#[export] Instance simple_case : CaseConversion.
Proof.
  refine {| toLowerCase := map simple_lower_unit;
            toUpperCase := map simple_upper_unit |};
    try reflexivity; intros u Hu; cbn [map]; f_equal.
  - unfold simple_lower_unit.
    destruct ((0x41 <=? u) && (u <=? 0x5A)) eqn:E; [reflexivity|].
    replace ((0x0410 <=? u) && (u <=? 0x042F)) with false by lia.
    replace ((0x0400 <=? u) && (u <=? 0x040F)) with false by lia.
    reflexivity.
  - unfold simple_lower_unit.
    replace ((0x41 <=? u) && (u <=? 0x5A)) with false by lia.
    replace ((0x0410 <=? u) && (u <=? 0x042F)) with true by lia.
    reflexivity.
  - unfold simple_lower_unit.
    replace ((0x41 <=? u) && (u <=? 0x5A)) with false by lia.
    replace ((0x0410 <=? u) && (u <=? 0x042F)) with false by lia.
    replace ((0x0400 <=? u) && (u <=? 0x040F)) with false by lia.
    reflexivity.
  - unfold simple_upper_unit.
    destruct ((0x61 <=? u) && (u <=? 0x7A)) eqn:E; [reflexivity|].
    replace ((0x0430 <=? u) && (u <=? 0x044F)) with false by lia.
    replace ((0x0450 <=? u) && (u <=? 0x045F)) with false by lia.
    reflexivity.
  - unfold simple_upper_unit.
    replace ((0x61 <=? u) && (u <=? 0x7A)) with false by lia.
    replace ((0x0430 <=? u) && (u <=? 0x044F)) with true by lia.
    reflexivity.
Defined.

(** ** The layout translator *)

Definition letterMap : list (jsstring * jsstring) :=
  [ (lit "ё", lit "`");
    (lit "й", lit "q"); (lit "ц", lit "w"); (lit "у", lit "e");
    (lit "к", lit "r"); (lit "е", lit "t"); (lit "н", lit "y");
    (lit "г", lit "u"); (lit "ш", lit "i"); (lit "щ", lit "o");
    (lit "з", lit "p");
    (lit "х", lit "["); (lit "ъ", lit "]");
    (lit "ф", lit "a"); (lit "ы", lit "s"); (lit "в", lit "d");
    (lit "а", lit "f"); (lit "п", lit "g"); (lit "р", lit "h");
    (lit "о", lit "j"); (lit "л", lit "k"); (lit "д", lit "l");
    (lit "ж", lit ";"); (lit "э", lit "'");
    (lit "я", lit "z"); (lit "ч", lit "x"); (lit "с", lit "c");
    (lit "м", lit "v"); (lit "и", lit "b"); (lit "т", lit "n");
    (lit "ь", lit "m"); (lit "б", lit ","); (lit "ю", lit ".") ].

(** The first key is the quotation mark U+0022. *)
Definition punctuationMap : list (jsstring * jsstring) :=
  [ ([0x22], lit "@"); (lit "№", lit "#"); (lit ";", lit "$");
    (lit ":", lit "^"); (lit "?", lit "&"); (lit "Ё", lit "~");
    (lit "/", lit "|"); (lit ".", lit "/"); (lit ",", lit "?") ].

Section Translator.
Context {host : CaseConversion}.

(** The callback of [.map((ch) => ...)].  [if (letterMap[lower])] is taken
    when the property exists and its value is truthy. *)
Definition translate_char (ch : jsstring) : jsstring :=
  let lower := toLowerCase ch in
  let after_letters :=
    match obj_get punctuationMap ch with
    | Some mapped => if truthy mapped then mapped else ch
    | None => ch
    end in
  match obj_get letterMap lower with
  | Some translated =>
      if truthy translated then
        if strict_eq ch lower then translated else toUpperCase translated
      else after_letters
  | None => after_letters
  end.

Definition translateRuToEnWithPunctuation (value : jsstring) : jsstring :=
  join (map translate_char (Array_from value)).

End Translator.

----------

> [ABOUT THIS TASK] A count is needed of the lines in the entries that contain "Some". Supply only that number.

> [THE ANSWER] 2